PROVIDED RECORDS:
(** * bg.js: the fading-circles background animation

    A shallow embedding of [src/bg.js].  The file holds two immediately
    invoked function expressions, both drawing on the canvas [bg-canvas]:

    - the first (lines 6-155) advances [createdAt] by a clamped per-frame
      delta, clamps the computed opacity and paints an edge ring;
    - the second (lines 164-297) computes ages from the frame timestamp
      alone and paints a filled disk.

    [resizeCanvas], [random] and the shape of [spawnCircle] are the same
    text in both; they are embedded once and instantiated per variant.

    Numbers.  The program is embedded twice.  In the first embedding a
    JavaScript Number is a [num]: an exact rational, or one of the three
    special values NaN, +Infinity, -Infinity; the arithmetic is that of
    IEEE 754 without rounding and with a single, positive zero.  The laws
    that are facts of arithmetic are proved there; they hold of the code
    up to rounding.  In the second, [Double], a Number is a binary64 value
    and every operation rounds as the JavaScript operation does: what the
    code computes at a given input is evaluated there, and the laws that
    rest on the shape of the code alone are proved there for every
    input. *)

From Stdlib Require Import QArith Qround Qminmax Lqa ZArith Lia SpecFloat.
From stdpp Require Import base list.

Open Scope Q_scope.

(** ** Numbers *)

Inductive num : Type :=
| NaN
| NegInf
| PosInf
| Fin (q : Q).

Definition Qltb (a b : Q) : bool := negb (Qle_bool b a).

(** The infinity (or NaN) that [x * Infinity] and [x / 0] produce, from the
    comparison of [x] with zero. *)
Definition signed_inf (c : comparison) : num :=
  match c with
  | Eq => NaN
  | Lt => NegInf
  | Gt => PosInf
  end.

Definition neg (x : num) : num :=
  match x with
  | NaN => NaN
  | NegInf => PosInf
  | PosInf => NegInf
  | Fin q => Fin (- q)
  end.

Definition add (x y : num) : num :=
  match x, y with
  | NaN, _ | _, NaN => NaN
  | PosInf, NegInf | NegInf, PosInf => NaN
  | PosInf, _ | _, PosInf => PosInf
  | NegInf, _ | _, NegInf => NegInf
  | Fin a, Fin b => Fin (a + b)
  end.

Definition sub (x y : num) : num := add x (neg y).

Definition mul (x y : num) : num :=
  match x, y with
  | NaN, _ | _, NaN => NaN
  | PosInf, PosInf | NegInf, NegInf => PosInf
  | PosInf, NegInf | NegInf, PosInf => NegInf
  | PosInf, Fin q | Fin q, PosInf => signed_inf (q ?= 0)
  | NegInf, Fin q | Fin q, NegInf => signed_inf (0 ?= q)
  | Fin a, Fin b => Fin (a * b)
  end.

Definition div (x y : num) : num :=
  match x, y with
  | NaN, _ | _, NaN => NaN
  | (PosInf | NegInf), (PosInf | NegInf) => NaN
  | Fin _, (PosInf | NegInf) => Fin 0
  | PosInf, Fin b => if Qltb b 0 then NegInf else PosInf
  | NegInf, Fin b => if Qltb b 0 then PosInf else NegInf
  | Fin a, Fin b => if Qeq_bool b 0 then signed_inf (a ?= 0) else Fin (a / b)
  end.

BRIEF:
All the records above need to be set down again exactly as they were given.

WORKED SOLUTION:
(** * bg.js: the fading-circles background animation

    A shallow embedding of [src/bg.js].  The file holds two immediately
    invoked function expressions, both drawing on the canvas [bg-canvas]:

    - the first (lines 6-155) advances [createdAt] by a clamped per-frame
      delta, clamps the computed opacity and paints an edge ring;
    - the second (lines 164-297) computes ages from the frame timestamp
      alone and paints a filled disk.

    [resizeCanvas], [random] and the shape of [spawnCircle] are the same
    text in both; they are embedded once and instantiated per variant.

    Numbers.  The program is embedded twice.  In the first embedding a
    JavaScript Number is a [num]: an exact rational, or one of the three
    special values NaN, +Infinity, -Infinity; the arithmetic is that of
    IEEE 754 without rounding and with a single, positive zero.  The laws
    that are facts of arithmetic are proved there; they hold of the code
    up to rounding.  In the second, [Double], a Number is a binary64 value
    and every operation rounds as the JavaScript operation does: what the
    code computes at a given input is evaluated there, and the laws that
    rest on the shape of the code alone are proved there for every
    input. *)

From Stdlib Require Import QArith Qround Qminmax Lqa ZArith Lia SpecFloat.
From stdpp Require Import base list.

Open Scope Q_scope.

(** ** Numbers *)

Inductive num : Type :=
| NaN
| NegInf
| PosInf
| Fin (q : Q).

Definition Qltb (a b : Q) : bool := negb (Qle_bool b a).

(** The infinity (or NaN) that [x * Infinity] and [x / 0] produce, from the
    comparison of [x] with zero. *)
Definition signed_inf (c : comparison) : num :=
  match c with
  | Eq => NaN
  | Lt => NegInf
  | Gt => PosInf
  end.

Definition neg (x : num) : num :=
  match x with
  | NaN => NaN
  | NegInf => PosInf
  | PosInf => NegInf
  | Fin q => Fin (- q)
  end.

Definition add (x y : num) : num :=
  match x, y with
  | NaN, _ | _, NaN => NaN
  | PosInf, NegInf | NegInf, PosInf => NaN
  | PosInf, _ | _, PosInf => PosInf
  | NegInf, _ | _, NegInf => NegInf
  | Fin a, Fin b => Fin (a + b)
  end.

Definition sub (x y : num) : num := add x (neg y).

Definition mul (x y : num) : num :=
  match x, y with
  | NaN, _ | _, NaN => NaN
  | PosInf, PosInf | NegInf, NegInf => PosInf
  | PosInf, NegInf | NegInf, PosInf => NegInf
  | PosInf, Fin q | Fin q, PosInf => signed_inf (q ?= 0)
  | NegInf, Fin q | Fin q, NegInf => signed_inf (0 ?= q)
  | Fin a, Fin b => Fin (a * b)
  end.

Definition div (x y : num) : num :=
  match x, y with
  | NaN, _ | _, NaN => NaN
  | (PosInf | NegInf), (PosInf | NegInf) => NaN
  | Fin _, (PosInf | NegInf) => Fin 0
  | PosInf, Fin b => if Qltb b 0 then NegInf else PosInf
  | NegInf, Fin b => if Qltb b 0 then PosInf else NegInf
  | Fin a, Fin b => if Qeq_bool b 0 then signed_inf (a ?= 0) else Fin (a / b)
  end.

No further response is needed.